The Maoist Youth Union (, abbreviated UJM) was a youth organization in Spain during the transition to democracy. It was founded as the youth wing of the Workers Revolutionary Organization (ORT) in 1975.

The organization upheld Marxism–Leninism-Mao Zedong Thought.  In March 1975 ORT issued a statement labelled 'A call to the revolutionary youth'. UJM was founded at a conference on November 29, 1975. Faustino Bosquet Villaescusa was elected general secretary of UJM in July 1976.  In the same month, UJM took part in founding the Democratic Platform of Political Youth Forces (along with the Socialist Youth, Communist Youth Union of Spain and the Young Red Guard).

On February 22, 1977 UJM appealed to the government for its legalization. The appeal was presented by Pedro Izquierdo and Fernando Casanova.  UJM demanded that a 'Youth Charter' be included in the new Spanish constitution.

UJM began publishing the bulletin Forja Comunista ('Communist Forge') in January 1976.  It began publishing the journal El Joven Maoista ('The Young Maoist') in 1977.
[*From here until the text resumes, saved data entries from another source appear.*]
Lemma cut_spec g L size n :
  global_inv g L → 0 <= n <= size → alloc_offset (impl g) + (8 + size) <= pagesize (impl g) →
  ∃ p g', cut g size (8 + size) = Some (Block (p, alloc_offset (impl g) + 8), g') ∧
    same_blocks (H := global_pool syspage) L g g' ∧
    global_inv g' (L ++ [((p, alloc_offset (impl g) + 8), n)]) ∧
    page_load g' (p, alloc_offset (impl g) + 8) 0 size = Some (replicate (Z.to_nat size) 0) ∧
    alloc_offset (impl g') = alloc_offset (impl g) + (8 + size).
Proof.
  intros Hg Hn Hroom. destruct (current_page _ _ Hg) as (p & mem & Hl & Hp & Hm & Hz).
  destruct Hg as [H1 H2 H3 H4 H5 H6 H7].
  unfold cut. rewrite Hl. cbn [mbind option_bind]. rewrite Hm. cbn [mbind option_bind].
  set (o := alloc_offset (impl g)) in *. unfold sizeof_MemoryBlock.
  assert (zlen (le_bytes 4 size) = 4) as L4 by (unfold zlen; by rewrite le_bytes_length).
  assert (zlen (replicate (Z.to_nat size) 0) = size) as Lz
    by (unfold zlen; rewrite length_replicate; lia).
  destruct (store mem o (le_bytes 4 size)) as [m1|] eqn:E1;
    [|by rewrite store_Some in E1 by lia].
  pose proof (store_length _ _ _ _ E1) as L1. cbn [mbind option_bind].
  destruct (store m1 (o + 8) _) as [m2|] eqn:E2; [|by rewrite store_Some in E2 by lia].
  pose proof (store_length _ _ _ _ E2) as L2. cbn [mbind option_bind].
  rewrite u32_small by lia. do 2 eexists. split; [done|].
  split; [|split; [|split; [|done]]].
  - apply same_blocks_write with (mem := mem); [done|]. intros o' l Hin.
    rewrite Forall_forall in H6. destruct (H6 _ Hin) as (?&?&?&?&Ho). cbn [fst snd] in *.
    specialize (Ho Hp). rewrite (load_store_other _ _ _ _ _ _ E2) by (left; lia).
    by rewrite (load_store_other _ _ _ _ _ _ E1) by (left; lia).
  - constructor; cbn [impl heap pagesize alloc_offset pages]; try done; try lia.
    + exists p. by rewrite length_insert.
    + eapply write_page_ok; [done..|]. lia.
    + apply Forall_app. split.
      * eapply Forall_impl; [exact H6|]. intros x (?&?&?&?&?). unfold in_page.
        cbn [impl heap pagesize alloc_offset]. rewrite length_insert.
        do 4 (split; [done|]). lia.
      * constructor; [|done]. unfold in_page, sizeof_MemoryBlock.
        cbn [impl heap pagesize alloc_offset fst snd]. rewrite length_insert. lia.
    + apply StronglySorted_app. split; [|split; [done|repeat constructor]].
      intros x y Hx ->%list_elem_of_singleton. rewrite Forall_forall in H6.
      destruct (H6 _ Hx) as (?&?&?&Hlt&Ho). unfold before. cbn [fst snd].
      destruct (decide (x.1.1 = p)) as [Ex|]; [right|left; lia].
      split; [done|]. rewrite Ex in Ho. specialize (Ho Hp). lia.
  - unfold page_load. cbn [heap fst snd].
    rewrite list_lookup_insert_eq by (by eapply lookup_lt_Some). cbn [mbind option_bind].
    rewrite Z.add_0_r, <- Lz at 1. exact (load_store_same _ _ _ _ E2).
Qed.

Lemma same_blocks_trans (L : list ((nat * Z) * Z)) g1 g2 g3 :
  same_blocks (H := global_pool syspage) L g1 g2 →
  same_blocks (H := global_pool syspage) L g2 g3 →
  same_blocks (H := global_pool syspage) L g1 g3.
Proof. intros H1 H2 a l Hin. rewrite H2, H1; done. Qed.

(** Starting a new page, for the pool itself or for a new process. *)
Lemma grow_spec g L e i :
  global_inv g L → ok_env e → pagesize i = pagesize (impl g) →
  new_page syspage e i (heap g) = Some None ∨
  ∃ g', new_page syspage e i (heap g) = Some (Some g') ∧ global_inv g' L ∧
    same_blocks (H := global_pool syspage) L g g' ∧
    pagesize (impl g') = pagesize (impl g) ∧ alloc_offset (impl g') = 0.
Proof.
  intros Hg He Hi. pose proof (gi_pagesize _ _ Hg) as Hp.
  destruct (new_page_spec e i (heap g) He ltac:(lia)) as [?|(b & Hb & ->)]; [by left|].
  right. eexists. split; [done|]. split.
  { apply add_page_inv; [done|cbn..]; try lia. by rewrite last_snoc. }
  split; [|done]. apply page_load_snoc. apply Hg.
Qed.

Lemma own_spec g L e :
  global_inv g L → ok_env e →
  ∃ own, (if shared (impl g) && negb (create_pid (impl g) =? e_pid e)
      then new_impl syspage e (pagesize (impl g)) (shared (impl g)) (heap g)
      else Some (Some g)) = Some own ∧
    match own with
    | None => ∃ i, new_page syspage e i (heap g) = Some None
    | Some g1 => global_inv g1 L ∧ same_blocks (H := global_pool syspage) L g g1 ∧
        pagesize (impl g1) = pagesize (impl g)
    end.
Proof.
  intros Hg He. destruct (_ && _).
  2: { exists (Some g). split; [done|]. split; [done|]. by split; [intros ??|]. }
  unfold new_impl. pose proof (gi_pagesize _ _ Hg).
  rewrite aligned_ex_id by (try apply Hg; lia).
  match goal with |- context [new_page _ _ ?i _] =>
    destruct (grow_spec g L e i Hg He eq_refl) as [Hn|(g1 & Hn & ? & ? & ? & ?)] end;
    rewrite Hn; eexists; (split; [done|]); cbv beta iota; [by eexists|done].
Qed.

Lemma room_spec g L e alloc_size :
  global_inv g L → ok_env e → 0 <= alloc_size <= pagesize (impl g) →
  ∃ room, (if pagesize (impl g) <? u32 (alloc_offset (impl g) + alloc_size)
      then new_page syspage e (impl g) (heap g) else Some (Some g)) = Some room ∧
    match room with
    | None => ∃ i, new_page syspage e i (heap g) = Some None
    | Some g2 => global_inv g2 L ∧ same_blocks (H := global_pool syspage) L g g2 ∧
        alloc_offset (impl g2) + alloc_size <= pagesize (impl g2)
    end.
Proof.
  intros Hg He Ha. pose proof (gi_pagesize _ _ Hg). pose proof (gi_offset _ _ Hg).
  rewrite u32_small by lia.
  destruct (Z.ltb_spec (pagesize (impl g)) (alloc_offset (impl g) + alloc_size)).
  - destruct (grow_spec g L e (impl g) Hg He eq_refl) as [Hn|(g2 & Hn & ? & ? & Hp & Ho)];
      rewrite Hn; eexists; (split; [done|]); cbv beta iota; [by eexists|].
    rewrite Hp, Ho. by split; [|split; [|lia]].
  - exists (Some g). split; [done|]. split; [done|]. by split; [intros ??|].
Qed.

(** [alloc] on every branch: it returns a zeroed block of the requested size behind all the
    others, or none because the block exceeds a page or because the system has no memory. *)
Lemma alloc_spec g L e n :
  global_inv g L → ok_env e → 0 <= n <= 2 ^ 32 - 16 →
  ∃ r g', alloc syspage g e n = Some (r, g') ∧
    same_blocks (H := global_pool syspage) L g g' ∧
    match r with
    | Block a =>
        global_inv g' (L ++ [(a, n)]) ∧ page_load g' a 0 n = Some (replicate (Z.to_nat n) 0)
    | Null => global_inv g' L ∧
        (pagesize (impl g) < 8 + 8 * ((n + 7) / 8) ∨ ∃ i, new_page syspage e i (heap g') = Some None)
    | BadAlloc => g' = g ∧ ∃ i, new_page syspage e i (heap g) = Some None
    end.
Proof.
  intros Hg He Hn. unfold alloc, sizeof_MemoryBlock.
  rewrite aligned_size_eq, (u32_small (8 * _)) by zdiv.
  set (size := 8 * ((n + 7) / 8)). assert (n <= size < n + 8) as Hs by (unfold size; zdiv).
  assert (size mod 8 = 0) as Hmod by (unfold size; zdiv).
  rewrite (u32_small (8 + size)) by zdiv.
  destruct (Z.ltb_spec (pagesize (impl g)) (8 + size)) as [Hlt|Hge].
  { exists Null, g. split; [done|]. split; [by intros ??|]. split; [done|by left]. }
  destruct (own_spec g L e Hg He) as (own & -> & Hown).
  cbn [mbind option_bind]. destruct own as [g1|].
  2: { exists BadAlloc, g. split; [done|]. split; [by intros ??|done]. }
  destruct Hown as (Hg1 & Hsb & Hpg).
  destruct (room_spec g1 L e (8 + size) Hg1 He ltac:(lia)) as (room & -> & Hroom).
  cbn [mbind option_bind]. destruct room as [g2|].
  2: { exists Null, g1. split; [done|]. split; [done|]. split; [done|by right]. }
  destruct Hroom as (Hg2 & Hsb2 & Hfit).
  destruct (cut_spec g2 L size n Hg2 ltac:(lia) Hfit) as (p & g3 & -> & Hsb3 & Hg3 & Hz & _).
  exists (Block (p, alloc_offset (impl g2) + 8)), g3. split; [done|].
  split; [eapply same_blocks_trans; [exact Hsb|]; by eapply same_blocks_trans|]. split; [done|].
  unfold page_load in *. destruct (heap g3 !! _) as [[m|]|]; try done. cbn [mbind option_bind] in *.
  rewrite <- (Z.add_0_r (_ + 0)), (load_sub _ _ _ _ 0 n Hz) by lia.
  by rewrite drop_0, take_replicate, Nat.min_l by lia.
Qed.

Lemma page_load_block g L a n :
  global_inv g L → (a, n) ∈ L → ∃ bs, page_load g a 0 n = Some bs ∧ zlen bs = n.
Proof.
  intros Hg Hin. pose proof (gi_blocks _ _ Hg) as HL. rewrite Forall_forall in HL.
  destruct (HL _ Hin) as (H1&H2&H3&H4&_). unfold sizeof_MemoryBlock in *. cbn [fst snd] in *.
  destruct (lookup_lt_is_Some_2 (heap g) a.1 H4) as [x Hx].
  destruct (Forall_lookup_1 _ _ _ _ (gi_pages _ _ Hg) Hx) as (mem & -> & ?).
  destruct (load mem (a.2 + 0) n) as [bs|] eqn:E; [|by rewrite load_Some in E by lia].
  exists bs. unfold page_load. rewrite Hx. cbn [mbind option_bind]. split; [done|].
  by eapply load_length.
Qed.

Lemma global_inv_sublist g L1 x L2 : global_inv g (L1 ++ x :: L2) → global_inv g (L1 ++ L2).
Proof.
  intros [H1 H2 H3 H4 H5 H6 H7]. constructor; try done.
  - apply Forall_app in H6 as [? [??]%Forall_cons]. by apply Forall_app.
  - apply StronglySorted_app in H7 as (Ha & Hb & Hc). apply StronglySorted_app.
    inversion Hc; subst. split; [|done]. intros. apply Ha; set_solver.
Qed.

Lemma page_store_spec g L1 a l L2 off bs :
  global_inv g (L1 ++ (a, l) :: L2) → 0 <= off → off + zlen bs <= l →
  ∃ g' old, page_store g a off bs = Some g' ∧ global_inv g' (L1 ++ (a, l) :: L2) ∧
    same_blocks (H := global_pool syspage) (L1 ++ L2) g g' ∧
    page_load g a 0 l = Some old ∧ page_load g' a 0 l = store old off bs.
Proof.
  intros Hg Ho Hl. destruct a as [p o].
  destruct (page_load_block _ _ (p, o) l Hg) as (old & Hold & Hlen); [set_solver|].
  unfold page_load, page_store in *. cbn [fst snd] in *.
  destruct (heap g !! p) as [[mem|]|] eqn:Hp; try done. cbn [mbind option_bind] in *.
  rewrite Z.add_0_r in Hold. pose proof (load_is_Some _ _ _ _ Hold) as (B1&B2&B3&_).
  destruct (store mem (o + off) bs) as [mem'|] eqn:Es; [|rewrite store_Some in Es by lia; done].
  cbn [mbind option_bind]. do 2 eexists. split; [done|].
  pose proof Hg as [H1 H2 H3 H4 H5 H6 H7]. split; [|split; [|split; [by rewrite Z.add_0_r|]]].
  - constructor; cbn [impl heap]; try done.
    + destruct H4 as (q & ? & ?). exists q. by rewrite length_insert.
    + eapply write_page_ok; [done..|]. by eapply store_length.
    + eapply Forall_impl; [exact H6|]. intros x Hx. unfold in_page in *. cbn [impl heap].
      by rewrite length_insert.
  - apply same_blocks_write with (mem := mem); [done|]. intros o' l' Hin.
    apply (load_store_other _ _ _ _ _ _ Es).
    apply StronglySorted_app in H7 as (Ha & _ & Hc).
    apply StronglySorted_inv in Hc as [_ Hfa].
    rewrite Forall_forall in Hfa. apply elem_of_app in Hin as [Hin|Hin].
    + specialize (Ha _ ((p, o), l) Hin ltac:(set_solver)). unfold before in Ha.
      cbn [fst snd] in Ha. lia.
    + specialize (Hfa _ Hin). unfold before in Hfa. cbn [fst snd] in Hfa. lia.
  - cbn [heap]. rewrite list_lookup_insert_eq by (by eapply lookup_lt_Some).
    cbn [mbind option_bind]. rewrite Z.add_0_r. by eapply load_store_inside.
Qed.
UJM held its first congress at the Estadio de Vallehermoso in Madrid on January 7–8, 1978. The congress elected a Central Committee and re-elected Faustino Bosquet as general secretary. The congress rejected the Moncloa Pact, urged support for the Sindicato Unitario trade union movement and declared its non-participation in the World Festival of Youth and Students in Havana.  In one of its statements, it declared that North American imperialism and Russian social imperialism were "sworn enemies of the sovereignty and liberty of the peoples", threatening the peoples of the world with the risk of a new world war.

In February 1978 UJM co-signed an appeal against the law decree issued by the government on youth associations. Other signatories included the Socialist Youth, Communist Youth Union of Spain and Nuevas Generaciones.  UJM campaigned for a "Yes" vote in the 1978 constitutional referendum.  In the spring of 1979 the UJM office in Madrid was targeted twice in Molotov cocktail attacks.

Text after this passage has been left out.